10,452 posts, read 5,389,631 times
Reputation: 12340
Quote:
Originally Posted by jtur88 View Post
Disabled-friendly is mostly cosmetic. They think they have accommodated the disabled by putting the word "men" in braille on public restroom doors, and braille numbers on the keys on drive-in ATM machines. But nothing else is designed to accommodate the blind. Every once in a while, legislators will make some knee-jerk law to accommodate one sector of the disabled community, which will cost hundreds of millions of dollars nationwide to implement, but makes only a tiny change for a tiny number of disabled people.

I once lived in an apartment building with open stairways, and one day workers were in there enclosing the space under the stairs. Some safety inspector had written them up, because some blind person could bump his head on the edge of the stairs. It cost many thousands of dollars, which could have been used by the landlords to make actual improvements to the actual quality of life for the residents. I'm the only blind person who ever went in there, and I never bumped my head once.

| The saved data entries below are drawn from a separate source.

Lemma Quiet_validateProposal P : Quiet P validateProposal.
Proof. unfold validateProposal. quiet_solve. Qed.
Lemma Quiet_isProposalComplete P : Quiet P isProposalComplete.
Proof. unfold isProposalComplete. quiet_solve. Qed.
Lemma Quiet_isProposer P : Quiet P isProposer.
Proof. unfold isProposer. quiet_solve. Qed.
Lemma Quiet_needProofBlock P h : Quiet P (needProofBlock h).
Proof. unfold needProofBlock. quiet_solve. Qed.
Lemma Quiet_lastCommitForProposal P : Quiet P lastCommitForProposal.
Proof. unfold lastCommitForProposal. quiet_solve. Qed.
#[local] Hint Resolve Quiet_validateProposal Quiet_isProposalComplete Quiet_isProposer Quiet_needProofBlock
  Quiet_lastCommitForProposal : quiet.
Lemma Quiet_createProposalBlock P : Quiet P createProposalBlock.
Proof. unfold createProposalBlock. quiet_solve. Qed.
Lemma Quiet_sendParts ps i n : Quiet harmless (sendParts ps i n).
Proof. revert i. induction n as [|n IH]; intros i; cbn [sendParts]; unfold sendInternalMessage; quiet_solve. Qed.
#[local] Hint Resolve Quiet_createProposalBlock Quiet_sendParts : quiet.
Lemma Quiet_proposeBlock h r ps : Quiet harmless (proposeBlock h r ps).
Proof. unfold proposeBlock, sendInternalMessage. quiet_solve. Qed.
#[local] Hint Resolve Quiet_proposeBlock : quiet.
Lemma Quiet_defaultDecideProposal h r : Quiet harmless (defaultDecideProposal h r).
Proof. unfold defaultDecideProposal. quiet_solve. Qed.
Lemma Quiet_updateValid P b r : Quiet P (updateValid b r).
Proof. unfold updateValid. quiet_solve. Qed.
Lemma Quiet_defaultSetProposal P p : Quiet P (defaultSetProposal p).
Proof. unfold defaultSetProposal. quiet_solve. Qed.
Lemma Quiet_lastPrecommits P : Quiet P lastPrecommits.
Proof. unfold lastPrecommits. quiet_solve. Qed.
Lemma Quiet_recordMetrics P h b : Quiet P (recordMetrics h b).
Proof. unfold recordMetrics. quiet_solve. Qed.

(** ** Signed votes *)

(** The effect of signing a vote of this type and block in [rs]. *)
Definition signed (rs : RoundState) (t : Z) (id : BlockID) (e : Effect) : Prop :=
  exists v, e = EffInternal (VoteMessage (Some v)) /\ v_Height v = Height rs /\ v_Round v = Round rs /\
    v_Type v = t /\ v_BlockID v = id.

Lemma signVote_quiet t hash header cs o cs' : signVote t hash header cs = Ret (o, cs') ->
  quiet (fun _ => False) cs cs' /\
  forall v, o = Some v -> v_Height v = Height (cs_rs cs) /\ v_Round v = Round (cs_rs cs) /\ v_Type v = t /\
    v_BlockID v = mkBlockID hash header.
Proof.
  intros E. split; [revert E; generalize cs o cs'; change (Quiet (fun _ => False) (signVote t hash header)); unfold signVote; quiet_solve|].
  unfold signVote in E. apply M_bind_inv in E as (addr & c1 & E1 & E). unfold lift in E1. destruct (deref privAddress); [injection E1 as <- <-|done].
  apply M_bind_inv in E as (vals & c2 & E2 & E). pose proof (Quiet_getValidators (fun _ => False) _ _ _ E2) as (Q2 & _).
  apply M_bind_inv in E as (r & c3 & E3 & E). pose proof (Quiet_lift (fun _ => False) _ _ _ _ E3) as (Q3 & _).
  apply M_bind_inv in E as (now & c4 & E4 & E). pose proof (Quiet_call (fun _ => False) _ _ _ _ E4) as (Q4 & _).
  apply M_bind_inv in E as (rs & c5 & E5 & E). injection E5 as <- <-.
  apply M_bind_inv in E as (st & c6 & E6 & E). unfold call in E. destruct (privSignVote _ _ _) as [o' w] eqn:Es.
  injection E as <- <-. intros v ->. destruct (sign_same _ _ _ _ _ Es) as (S1 & S2 & S3 & S4). cbn in S1, S2, S3, S4.
  rewrite S1, S2, S3, S4. unfold core in *. split_and!; congruence.
Qed.
Definition GetAll (walk : list (bytes * bytes)) (key : bytes) (prefixSize : Z) : go (list bytes) :=
  go_fold (fun (kv : bytes * bytes) value =>
    a ← slice kv.1 0 prefixSize;
    b ← slice key 0 prefixSize;
    Ret (if bytes_eqb a b then value ++ [kv.2] else value)) walk [].
Definition GetAllAcc (walk : list (bytes * bytes)) : list bytes := snd <$> walk.

(** The element of [keys] that a cache entry points to is the one that holds
    its key. *)
Record KVCache := mkKVCache { kvc_store : MemKVS; kvc_cache : gmap bytes bytes; kvc_keys : list bytes }.

Definition kvc_Reset (c : KVCache) : KVCache := mkKVCache (kvc_store c) ∅ [].
Definition NewKVCache (store : option MemKVS) : KVCache := mkKVCache (default NewMemKVS store) ∅ [].
Definition moveToBack (k : bytes) (l : list bytes) : list bytes := filter (fun x => x <> k) l ++ [k].
Definition kvc_Set (c : KVCache) (key value : bytes) : KVCache :=
  mkKVCache (kvc_store c) (<[key := value]> (kvc_cache c))
    (if kvc_cache c !! key is Some _ then moveToBack key (kvc_keys c) else kvc_keys c ++ [key]).
Definition kvc_Get (c : KVCache) (key : bytes) : bytes * KVCache :=
  match kvc_cache c !! key with
  | Some v => (v, c)
  | None =>
      let value := kvs_Get (kvc_store c) key in
      (value, mkKVCache (kvc_store c) (<[key := value]> (kvc_cache c)) (kvc_keys c ++ [key]))
  end.
Definition kvc_Sync (c : KVCache) : KVCache :=
  kvc_Reset (mkKVCache (foldl (fun store key => kvs_Set store key (default [] (kvc_cache c !! key))) (kvc_store c) (kvc_keys c))
    (kvc_cache c) (kvc_keys c)).

(** ** account.go *)

Record Account := mkAccount { acc_PubKey : option PubKey; acc_Height : Z; acc_Balance : Z; acc_Address : bytes }.
Definition zeroAccount : Account := mkAccount None 0 0 [].

(** What [json.Unmarshal] leaves in the fields that are not interfaces. *)
Record accountFields := mkFields { f_Height : Z; f_Balance : Z; f_Address : bytes }.

(** ** tx.go: the transactions *)

Record TxInput := mkTxInput {
  in_Address : bytes; in_Coins : Z; in_Sequence : Z; in_Signature : option Signature; in_PubKey : option PubKey }.
Record TxOutput := mkTxOutput { out_Address : bytes; out_Coins : Z }.
Record TxUTXO := mkTxUTXO { utxo_Address : bytes; utxo_Balance : Z }.
Record DMCTx := mkDMCTx { dmc_Fee : Z; dmc_Input : TxInput; dmc_Output : TxOutput }.
Record AppTx := mkAppTx { app_Gas : Z; app_Fee : Z; app_Name : bytes; app_Input : TxInput; app_Data : bytes }.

I would have just put something on the ground that a cane would be able to find--even a trashcan can do the job. That's what I always suggest when I come across things that you can bump into above cane level. Most of the time accessibility can be achieved in a cheap way. 90% of inaccessibility is in people's limited thinking.

That said, this is so true. So many buildings are so far from blind-accessible it's ridiculous. Putting up braille signs isn't even useful to 90% of the blind population that doesn't know braille. I personally read braille and benefit from the signs but even I have the perspective to realize that only helps 10% of the blind population.